= WHAT THE TASK ASKS =
Please retype all of the following entries exactly.

= EXERCISE DATA =
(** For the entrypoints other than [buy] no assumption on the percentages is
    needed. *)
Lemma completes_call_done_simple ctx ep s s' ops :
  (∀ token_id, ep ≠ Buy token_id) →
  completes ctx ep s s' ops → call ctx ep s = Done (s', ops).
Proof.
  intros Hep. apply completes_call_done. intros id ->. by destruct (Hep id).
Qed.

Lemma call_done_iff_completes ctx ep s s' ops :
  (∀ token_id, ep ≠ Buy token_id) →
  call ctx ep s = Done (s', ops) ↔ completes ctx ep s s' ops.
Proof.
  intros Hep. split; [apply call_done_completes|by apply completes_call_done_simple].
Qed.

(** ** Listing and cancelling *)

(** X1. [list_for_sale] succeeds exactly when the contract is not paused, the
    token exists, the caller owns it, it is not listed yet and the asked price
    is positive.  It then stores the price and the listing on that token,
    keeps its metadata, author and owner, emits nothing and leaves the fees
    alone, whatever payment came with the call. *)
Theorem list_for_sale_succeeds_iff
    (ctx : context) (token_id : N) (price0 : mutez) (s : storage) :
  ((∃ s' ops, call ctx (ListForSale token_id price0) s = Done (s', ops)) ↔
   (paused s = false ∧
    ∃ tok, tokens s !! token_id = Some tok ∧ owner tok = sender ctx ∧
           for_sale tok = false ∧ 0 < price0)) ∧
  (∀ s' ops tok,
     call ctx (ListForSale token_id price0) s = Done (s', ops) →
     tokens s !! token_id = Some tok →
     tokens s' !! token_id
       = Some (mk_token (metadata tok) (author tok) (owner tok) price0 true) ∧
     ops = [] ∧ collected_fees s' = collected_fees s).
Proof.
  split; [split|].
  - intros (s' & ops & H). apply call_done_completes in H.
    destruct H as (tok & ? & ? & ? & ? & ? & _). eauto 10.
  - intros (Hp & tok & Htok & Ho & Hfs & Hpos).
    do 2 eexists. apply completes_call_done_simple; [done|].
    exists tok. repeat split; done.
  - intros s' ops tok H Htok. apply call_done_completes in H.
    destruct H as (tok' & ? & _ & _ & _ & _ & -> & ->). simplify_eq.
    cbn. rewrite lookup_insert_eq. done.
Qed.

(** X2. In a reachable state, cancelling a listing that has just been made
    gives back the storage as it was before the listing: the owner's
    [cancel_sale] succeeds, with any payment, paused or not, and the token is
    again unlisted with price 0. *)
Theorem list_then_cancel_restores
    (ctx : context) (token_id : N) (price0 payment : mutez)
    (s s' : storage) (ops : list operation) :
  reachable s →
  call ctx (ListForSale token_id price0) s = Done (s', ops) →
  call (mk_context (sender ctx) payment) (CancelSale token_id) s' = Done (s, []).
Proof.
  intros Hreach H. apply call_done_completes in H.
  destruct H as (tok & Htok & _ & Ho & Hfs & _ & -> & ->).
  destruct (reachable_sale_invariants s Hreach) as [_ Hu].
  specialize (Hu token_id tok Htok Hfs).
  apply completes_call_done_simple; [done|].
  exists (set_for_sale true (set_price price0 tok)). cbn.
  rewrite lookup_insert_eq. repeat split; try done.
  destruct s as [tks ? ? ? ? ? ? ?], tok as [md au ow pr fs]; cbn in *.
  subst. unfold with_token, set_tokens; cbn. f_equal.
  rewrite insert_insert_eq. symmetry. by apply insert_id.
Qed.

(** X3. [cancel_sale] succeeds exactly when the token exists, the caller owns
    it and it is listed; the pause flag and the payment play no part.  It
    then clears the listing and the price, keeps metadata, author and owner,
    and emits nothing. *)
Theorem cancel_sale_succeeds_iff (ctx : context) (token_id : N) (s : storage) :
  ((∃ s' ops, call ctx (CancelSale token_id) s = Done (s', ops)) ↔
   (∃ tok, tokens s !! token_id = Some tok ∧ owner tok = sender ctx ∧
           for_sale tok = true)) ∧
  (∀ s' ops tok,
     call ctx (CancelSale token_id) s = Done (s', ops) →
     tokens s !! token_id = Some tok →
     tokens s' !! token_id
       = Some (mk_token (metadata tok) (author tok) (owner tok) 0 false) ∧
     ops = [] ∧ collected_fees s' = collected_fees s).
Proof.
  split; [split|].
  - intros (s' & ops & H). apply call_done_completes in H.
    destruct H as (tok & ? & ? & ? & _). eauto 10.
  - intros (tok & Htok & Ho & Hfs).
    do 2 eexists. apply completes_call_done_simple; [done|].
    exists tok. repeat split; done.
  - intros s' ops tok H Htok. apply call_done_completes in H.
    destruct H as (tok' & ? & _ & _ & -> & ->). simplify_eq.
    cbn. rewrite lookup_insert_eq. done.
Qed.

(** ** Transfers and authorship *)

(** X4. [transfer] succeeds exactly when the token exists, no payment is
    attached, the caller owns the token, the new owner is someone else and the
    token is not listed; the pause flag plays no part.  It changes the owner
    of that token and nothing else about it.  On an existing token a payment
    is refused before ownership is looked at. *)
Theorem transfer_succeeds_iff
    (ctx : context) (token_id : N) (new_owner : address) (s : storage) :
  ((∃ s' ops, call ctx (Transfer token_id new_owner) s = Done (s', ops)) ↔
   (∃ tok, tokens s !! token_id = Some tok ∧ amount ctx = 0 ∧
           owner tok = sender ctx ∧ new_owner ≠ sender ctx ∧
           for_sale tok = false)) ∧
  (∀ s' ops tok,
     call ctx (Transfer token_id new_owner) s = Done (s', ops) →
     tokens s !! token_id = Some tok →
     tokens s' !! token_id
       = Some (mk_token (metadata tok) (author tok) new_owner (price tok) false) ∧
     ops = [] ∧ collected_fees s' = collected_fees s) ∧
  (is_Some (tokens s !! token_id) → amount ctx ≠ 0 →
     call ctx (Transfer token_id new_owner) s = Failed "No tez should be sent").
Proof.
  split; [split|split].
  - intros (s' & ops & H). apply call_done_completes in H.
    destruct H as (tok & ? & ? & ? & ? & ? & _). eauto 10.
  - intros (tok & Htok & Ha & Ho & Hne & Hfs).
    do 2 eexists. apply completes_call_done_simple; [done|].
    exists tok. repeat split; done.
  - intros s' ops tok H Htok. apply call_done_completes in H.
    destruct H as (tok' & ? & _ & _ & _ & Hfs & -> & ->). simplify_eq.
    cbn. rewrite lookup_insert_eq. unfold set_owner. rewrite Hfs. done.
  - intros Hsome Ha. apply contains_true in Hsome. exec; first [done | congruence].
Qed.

= OUTPUT FOR THIS EXERCISE =
(** For the entrypoints other than [buy] no assumption on the percentages is
    needed. *)
Lemma completes_call_done_simple ctx ep s s' ops :
  (∀ token_id, ep ≠ Buy token_id) →
  completes ctx ep s s' ops → call ctx ep s = Done (s', ops).
Proof.
  intros Hep. apply completes_call_done. intros id ->. by destruct (Hep id).
Qed.

Lemma call_done_iff_completes ctx ep s s' ops :
  (∀ token_id, ep ≠ Buy token_id) →
  call ctx ep s = Done (s', ops) ↔ completes ctx ep s s' ops.
Proof.
  intros Hep. split; [apply call_done_completes|by apply completes_call_done_simple].
Qed.

(** ** Listing and cancelling *)

(** X1. [list_for_sale] succeeds exactly when the contract is not paused, the
    token exists, the caller owns it, it is not listed yet and the asked price
    is positive.  It then stores the price and the listing on that token,
    keeps its metadata, author and owner, emits nothing and leaves the fees
    alone, whatever payment came with the call. *)
Theorem list_for_sale_succeeds_iff
    (ctx : context) (token_id : N) (price0 : mutez) (s : storage) :
  ((∃ s' ops, call ctx (ListForSale token_id price0) s = Done (s', ops)) ↔
   (paused s = false ∧
    ∃ tok, tokens s !! token_id = Some tok ∧ owner tok = sender ctx ∧
           for_sale tok = false ∧ 0 < price0)) ∧
  (∀ s' ops tok,
     call ctx (ListForSale token_id price0) s = Done (s', ops) →
     tokens s !! token_id = Some tok →
     tokens s' !! token_id
       = Some (mk_token (metadata tok) (author tok) (owner tok) price0 true) ∧
     ops = [] ∧ collected_fees s' = collected_fees s).
Proof.
  split; [split|].
  - intros (s' & ops & H). apply call_done_completes in H.
    destruct H as (tok & ? & ? & ? & ? & ? & _). eauto 10.
  - intros (Hp & tok & Htok & Ho & Hfs & Hpos).
    do 2 eexists. apply completes_call_done_simple; [done|].
    exists tok. repeat split; done.
  - intros s' ops tok H Htok. apply call_done_completes in H.
    destruct H as (tok' & ? & _ & _ & _ & _ & -> & ->). simplify_eq.
    cbn. rewrite lookup_insert_eq. done.
Qed.

(** X2. In a reachable state, cancelling a listing that has just been made
    gives back the storage as it was before the listing: the owner's
    [cancel_sale] succeeds, with any payment, paused or not, and the token is
    again unlisted with price 0. *)
Theorem list_then_cancel_restores
    (ctx : context) (token_id : N) (price0 payment : mutez)
    (s s' : storage) (ops : list operation) :
  reachable s →
  call ctx (ListForSale token_id price0) s = Done (s', ops) →
  call (mk_context (sender ctx) payment) (CancelSale token_id) s' = Done (s, []).
Proof.
  intros Hreach H. apply call_done_completes in H.
  destruct H as (tok & Htok & _ & Ho & Hfs & _ & -> & ->).
  destruct (reachable_sale_invariants s Hreach) as [_ Hu].
  specialize (Hu token_id tok Htok Hfs).
  apply completes_call_done_simple; [done|].
  exists (set_for_sale true (set_price price0 tok)). cbn.
  rewrite lookup_insert_eq. repeat split; try done.
  destruct s as [tks ? ? ? ? ? ? ?], tok as [md au ow pr fs]; cbn in *.
  subst. unfold with_token, set_tokens; cbn. f_equal.
  rewrite insert_insert_eq. symmetry. by apply insert_id.
Qed.

(** X3. [cancel_sale] succeeds exactly when the token exists, the caller owns
    it and it is listed; the pause flag and the payment play no part.  It
    then clears the listing and the price, keeps metadata, author and owner,
    and emits nothing. *)
Theorem cancel_sale_succeeds_iff (ctx : context) (token_id : N) (s : storage) :
  ((∃ s' ops, call ctx (CancelSale token_id) s = Done (s', ops)) ↔
   (∃ tok, tokens s !! token_id = Some tok ∧ owner tok = sender ctx ∧
           for_sale tok = true)) ∧
  (∀ s' ops tok,
     call ctx (CancelSale token_id) s = Done (s', ops) →
     tokens s !! token_id = Some tok →
     tokens s' !! token_id
       = Some (mk_token (metadata tok) (author tok) (owner tok) 0 false) ∧
     ops = [] ∧ collected_fees s' = collected_fees s).
Proof.
  split; [split|].
  - intros (s' & ops & H). apply call_done_completes in H.
    destruct H as (tok & ? & ? & ? & _). eauto 10.
  - intros (tok & Htok & Ho & Hfs).
    do 2 eexists. apply completes_call_done_simple; [done|].
    exists tok. repeat split; done.
  - intros s' ops tok H Htok. apply call_done_completes in H.
    destruct H as (tok' & ? & _ & _ & -> & ->). simplify_eq.
    cbn. rewrite lookup_insert_eq. done.
Qed.

(** ** Transfers and authorship *)

(** X4. [transfer] succeeds exactly when the token exists, no payment is
    attached, the caller owns the token, the new owner is someone else and the
    token is not listed; the pause flag plays no part.  It changes the owner
    of that token and nothing else about it.  On an existing token a payment
    is refused before ownership is looked at. *)
Theorem transfer_succeeds_iff
    (ctx : context) (token_id : N) (new_owner : address) (s : storage) :
  ((∃ s' ops, call ctx (Transfer token_id new_owner) s = Done (s', ops)) ↔
   (∃ tok, tokens s !! token_id = Some tok ∧ amount ctx = 0 ∧
           owner tok = sender ctx ∧ new_owner ≠ sender ctx ∧
           for_sale tok = false)) ∧
  (∀ s' ops tok,
     call ctx (Transfer token_id new_owner) s = Done (s', ops) →
     tokens s !! token_id = Some tok →
     tokens s' !! token_id
       = Some (mk_token (metadata tok) (author tok) new_owner (price tok) false) ∧
     ops = [] ∧ collected_fees s' = collected_fees s) ∧
  (is_Some (tokens s !! token_id) → amount ctx ≠ 0 →
     call ctx (Transfer token_id new_owner) s = Failed "No tez should be sent").
Proof.
  split; [split|split].
  - intros (s' & ops & H). apply call_done_completes in H.
    destruct H as (tok & ? & ? & ? & ? & ? & _). eauto 10.
  - intros (tok & Htok & Ha & Ho & Hne & Hfs).
    do 2 eexists. apply completes_call_done_simple; [done|].
    exists tok. repeat split; done.
  - intros s' ops tok H Htok. apply call_done_completes in H.
    destruct H as (tok' & ? & _ & _ & _ & Hfs & -> & ->). simplify_eq.
    cbn. rewrite lookup_insert_eq. unfold set_owner. rewrite Hfs. done.
  - intros Hsome Ha. apply contains_true in Hsome. exec; first [done | congruence].
Qed.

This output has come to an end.